The UI is decomposed into multiple React components.

The basic idea behind scaling the frontend, much like scaling any other part of the stack, is factoring it into multiple components:

  • Can be owned by multiple independent specialised teams
  • Reduce coupling between components
  • Have clearly specified interfaces between components

Let's look at how this strategy plays out, and how to use modern technologies and ideas like Relay and backend-for-frontend (BFF) to scale out frontend applications and teams.

Independent isolated teams own different components

This is a useful baseline from which to iterate. It represents the naive scenario in which teams independently develop different components in a larger app but in isolation from each other.

Independently developed components with independent data fetching.

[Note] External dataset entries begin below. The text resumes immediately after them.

(** X4. When the clock does not run backwards, the
    [duration] of a task is never negative, whatever calls were made on it;
    and when the clock readings are positive, the duration of a terminal
    task does not depend on the time at which it is asked for. *)
Theorem duration_never_negative (config : TaskConfig) (uuid : string) (now : Z)
    (cs : list Call) (later : Z) :
  clock_monotone now cs → (last_reading now cs ≤ later)%Z →
  let t := after_all cs (Task.new config uuid now) in
  (∀ d, duration later t = Some d → (0 ≤ d)%Z)
  ∧ ((0 < now)%Z → isTerminal t = true →
     ∀ later', duration later' t = duration later t).
Proof.
  intros Hmono Hlater t.
  destruct (after_all_stamps_ordered now now cs (Task.new config uuid now))
    as [Hinv Hord]; [lia | by cbn | by cbn | done |].
  fold t in Hinv, Hord. unfold stamps_ordered in Hord.
  unfold duration. split.
  - intros d. destruct (startedAt t) as [s|]; [|done].
    case_bool_decide; [done|].
    destruct (completedAt t) as [e|]; [case_bool_decide|]; intros [= <-]; lia.
  - intros Hpos Hterm later'.
    rewrite isTerminal_status in Hterm. unfold timestamps_invariant in Hinv.
    destruct (startedAt t) as [s|]; [|done].
    destruct (completedAt t) as [e|].
    + repeat case_bool_decide; try done; lia.
    + destruct (status t); try done; by destruct Hinv as [? [=]] || destruct Hinv as [? ?].
Qed.

Lemma duration_never_negative_witness :
  let cs := [Queue; Start (Some "a1") 1005; Fail "boom" 1010; Retry;
             Start None 1020; Complete "{}" 1050] in
  let t := after_all cs (Task.new sample_config "uuid-0" 1000) in
  clock_monotone 1000 cs ∧ (last_reading 1000 cs ≤ 2000)%Z
  ∧ duration 2000 t = Some 30%Z
  ∧ (0 ≤ 30)%Z
  ∧ duration 9999 t = duration 2000 t.
Proof.
  cbn zeta.
  assert (Hmono : clock_monotone 1000
            [Queue; Start (Some "a1") 1005; Fail "boom" 1010; Retry;
             Start None 1020; Complete "{}" 1050]) by (cbn; lia).
  assert (Hlast : (last_reading 1000
            [Queue; Start (Some "a1") 1005; Fail "boom" 1010; Retry;
             Start None 1020; Complete "{}" 1050] ≤ 2000)%Z) by (cbn; lia).
  pose proof (duration_never_negative sample_config "uuid-0" 1000 _ 2000 Hmono Hlast)
    as [Hnonneg Hfixed].
  split; [exact Hmono|]. split; [exact Hlast|]. split; [reflexivity|].
  split; [by apply Hnonneg|].
  apply Hfixed; [lia | reflexivity].
Defined.

(** ** Children *)

Lemma child_call_returns (c : ChildCall) (t : Task) :
  child_call c t = (inr tt, snd (child_call c t)).
Proof.
  destruct c; cbn; unfold addChild, removeChild, bind, gets, modify, ret; cbn; [|done].
  by case_bool_decide.
Qed.

Lemma remove_at_first_NoDup (c : string) (l : list string) :
  NoDup l → NoDup (remove_at_first c l).
Proof.
  induction 1 as [|x l Hx Hl IH]; cbn; [constructor|].
  case_bool_decide; [done|]. constructor; [|done].
  intros Hin. apply Hx. clear -Hin.
  induction l as [|y l IHl]; cbn in *; [done|].
  case_bool_decide; [by right|].
  apply elem_of_cons in Hin as [->|Hin]; [by left | right; by apply IHl].
Qed.

Lemma remove_at_first_absent (c : string) (l : list string) :
  c ∉ l → remove_at_first c l = l.
Proof.
  induction l as [|x l IH]; [done|]. intros Hnot. cbn.
  rewrite bool_decide_eq_false_2; [|intros ->; apply Hnot; by left].
  rewrite IH; [done|]. intros Hin. apply Hnot. by right.
Qed.

Lemma remove_at_first_snoc (c : string) (l : list string) :
  c ∉ l → remove_at_first c (l ++ [c]) = l.
Proof.
  induction l as [|x l IH]; cbn.
  - by rewrite bool_decide_eq_true_2.
  - intros Hnot. rewrite bool_decide_eq_false_2; [|intros ->; apply Hnot; by left].
    rewrite IH; [done|]. intros Hin. apply Hnot. by right.
Qed.
(** * hianimez_scraper: a shallow embedding and its verified properties

    The development follows [hianimez_scraper.py] and [config.py].

    Conventions of the model.
    - A Python [str] is a [string]; a character is a code point below 256,
      so the case folding of [re.I] and the classes [\s], [\d] are the ones
      Python applies to that range.
    - The network, the headless browser and the HTML parser are the
      environment: they are variables of the sections below, and every
      request and every [time.sleep] is recorded in a trace.
    - A raised exception is a value of [exn]; effectful functions live in a
      small trace-and-error monad. *)

From Stdlib Require Import Bool Arith ZArith NArith Lia List.
From Stdlib Require Import Ascii String.
From Stdlib Require Import Sorted Permutation.
Import ListNotations.

Set Implicit Arguments.
Set Warnings "-register-all".
Open Scope list_scope.
Open Scope string_scope.

(* ------------------------------------------------------------------ *)
(** * Characters and the [str] methods the scraper uses *)
(* ------------------------------------------------------------------ *)

Module Str.

Definition between (lo hi c : ascii) : bool :=
  (lo <=? c)%char && (c <=? hi)%char.

(** [str.isspace] on one character: 0x09-0x0D, 0x1C-0x20, 0x85, 0xA0. *)
Definition isspace (c : ascii) : bool :=
  between "009" "013" c || between "028" " " c
  || (c =? "133")%char || (c =? "160")%char.

(** The double quote, code point 34, and a way to write text that holds
    it: [dq] turns every apostrophe of its argument into a double quote. *)
Definition dquote : ascii := "034".

Fixpoint dq (s : string) : string :=
  match s with
  | EmptyString => EmptyString
  | String c s' => String (if (c =? "'")%char then dquote else c) (dq s')
  end.

Definition is_ascii_digit (c : ascii) : bool := between "0" "9" c.
Definition is_ascii_upper (c : ascii) : bool := between "A" "Z" c.
Definition is_ascii_lower (c : ascii) : bool := between "a" "z" c.
Definition is_ascii_alpha (c : ascii) : bool :=
  is_ascii_upper c || is_ascii_lower c.

(** Lower-casing of an ASCII letter (all that [re.I] needs for the
    literals of the patterns, and all that [str.lower] does to a scheme). *)
Definition lower_ascii (c : ascii) : ascii :=
  if is_ascii_upper c
  then ascii_of_N (N_of_ascii c + 32)
  else c.

Fixpoint lower (s : string) : string :=
  match s with
  | EmptyString => EmptyString
  | String c s' => String (lower_ascii c) (lower s')
  end.

Fixpoint forallb (p : ascii -> bool) (s : string) : bool :=
  match s with
  | EmptyString => true
  | String c s' => p c && forallb p s'
  end.

Fixpoint existsb (p : ascii -> bool) (s : string) : bool :=
  match s with
  | EmptyString => false
  | String c s' => p c || existsb p s'
  end.

Definition mem (c : ascii) (s : string) : bool :=
  existsb (Ascii.eqb c) s.

Definition is_empty (s : string) : bool :=
  match s with EmptyString => true | _ => false end.

(** Truthiness of a [str]. *)
Definition truthy (s : string) : bool := negb (is_empty s).

(** [s.lstrip(chars)] with the character set given as a predicate. *)
Fixpoint lstrip_by (p : ascii -> bool) (s : string) : string :=
  match s with
  | EmptyString => EmptyString
  | String c s' => if p c then lstrip_by p s' else s
  end.

(** [s.rstrip(chars)]. *)
Fixpoint rstrip_by (p : ascii -> bool) (s : string) : string :=
  match s with
  | EmptyString => EmptyString
  | String c s' =>
      match rstrip_by p s' with
      | EmptyString => if p c then EmptyString else String c EmptyString
      | r => String c r
      end
  end.

Definition strip_by (p : ascii -> bool) (s : string) : string :=
  rstrip_by p (lstrip_by p s).

(** [s.strip()] *)
Definition strip (s : string) : string := strip_by isspace s.

(** [s.rstrip("/")] *)
Definition rstrip_slash (s : string) : string :=
  rstrip_by (Ascii.eqb "/") s.

(** [s.isdigit()] for the digit strings the patterns can capture. *)
Definition isdigit (s : string) : bool :=
  truthy s && forallb is_ascii_digit s.

Definition digit_val (c : ascii) : N := N_of_ascii c - 48.

Fixpoint int_acc (acc : N) (s : string) : N :=
  match s with
  | EmptyString => acc
  | String c s' => int_acc (10 * acc + digit_val c) s'
  end.

(** [int(s)] for [s] a string of decimal digits. *)
Definition int (s : string) : N := int_acc 0 s.

(** [s[:n]] and [s[n:]]. *)
Fixpoint take (n : nat) (s : string) : string :=
  match n, s with
  | S n', String c s' => String c (take n' s')
  | _, _ => EmptyString
  end.

Fixpoint drop (n : nat) (s : string) : string :=
  match n, s with
  | S n', String _ s' => drop n' s'
  | _, _ => s
  end.

Fixpoint starts_with (p s : string) : bool :=
  match p, s with
  | EmptyString, _ => true
  | String a p', String b s' => (a =? b)%char && starts_with p' s'
  | String _ _, EmptyString => false
  end.

(** [sub in s] *)
Fixpoint contains (sub s : string) : bool :=
  starts_with sub s ||
  match s with
  | EmptyString => false
  | String _ s' => contains sub s'
  end.

(** [s.find(c)] for a single character: [None] stands for -1. *)
Fixpoint find_char (c : ascii) (s : string) : option nat :=
  match s with
  | EmptyString => None
  | String a s' =>
      if (a =? c)%char then Some 0
      else option_map S (find_char c s')
  end.

(** [s.replace(c, "")] for a single character. *)
Fixpoint remove_char (c : ascii) (s : string) : string :=
  match s with
  | EmptyString => EmptyString
  | String a s' =>
      if (a =? c)%char then remove_char c s' else String a (remove_char c s')
  end.

(** [s.split(c)] for a single-character separator: never empty. *)
Fixpoint split (c : ascii) (s : string) : list string :=
  match s with
  | EmptyString => [EmptyString]
  | String a s' =>
      if (a =? c)%char then EmptyString :: split c s'
      else match split c s' with
           | [] => [String a EmptyString]
           | w :: ws => String a w :: ws
           end
  end.

(** [s.split(c, 1)] when [c] occurs in [s]; [None] when it does not. *)
Fixpoint split_once (c : ascii) (s : string) : option (string * string) :=
  match s with
  | EmptyString => None
  | String a s' =>
      if (a =? c)%char then Some (EmptyString, s')
      else match split_once c s' with
           | Some (l, r) => Some (String a l, r)
           | None => None
           end
  end.

(** [sep.join(parts)] *)
Fixpoint join (sep : string) (parts : list string) : string :=
  match parts with
  | [] => EmptyString
  | [w] => w
  | w :: ws => w ++ sep ++ join sep ws
  end.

The circles are different teams.

Problem: Independent data fetching

  • Poor performance and UX jank
  • A component may make multiple network requests
  • Component data request may depend on ancestor data, leading to waterfall style requests
  • Components may fetch redundant data

Problem: Independent state management

  • Data and UI inconsistency

Batching of network requests

Teams can manually coordinate data fetching:

  • Batch all data requests at the root level
  • Distribute data through the component tree via props
Teams manually batch data requests through a shared root level query.

Problem: Coupling at root query

  • Adding a query: can duplicate other similar queries, and fetch redundant data
  • Removing or editing a query:
  • Can break another component that (implicitly) depends on the same data
  • Not removing unused data leads to over-fetch and cruft

Problem: Poor developer ergonomics

  • The data requirements for a component are no longer colocated with the component itself, which breaks encapsulation

TRPC / React Query is not a complete solution

  • Batches parallel network queries into single network requests
  • Cannot batch all queries needed for a page
  • Cannot solve waterfall requests
  • Queries are batched over the network layer, but still execute against the data layer as independent queries i.e. batching cannot leverage the internal structure or relations of queries

Coordinate data access through a centralized cache store

Teams manually coordinate shared state through a central store.
  • Introduces coupling between teams, with similar issues as with batching queries
  • Lots of boilerplate to normalize data, update stores, and plumb data to components

Backend for frontend

BFF is useful for making lighter and more performant client applications by moving compute and data transformations to the server.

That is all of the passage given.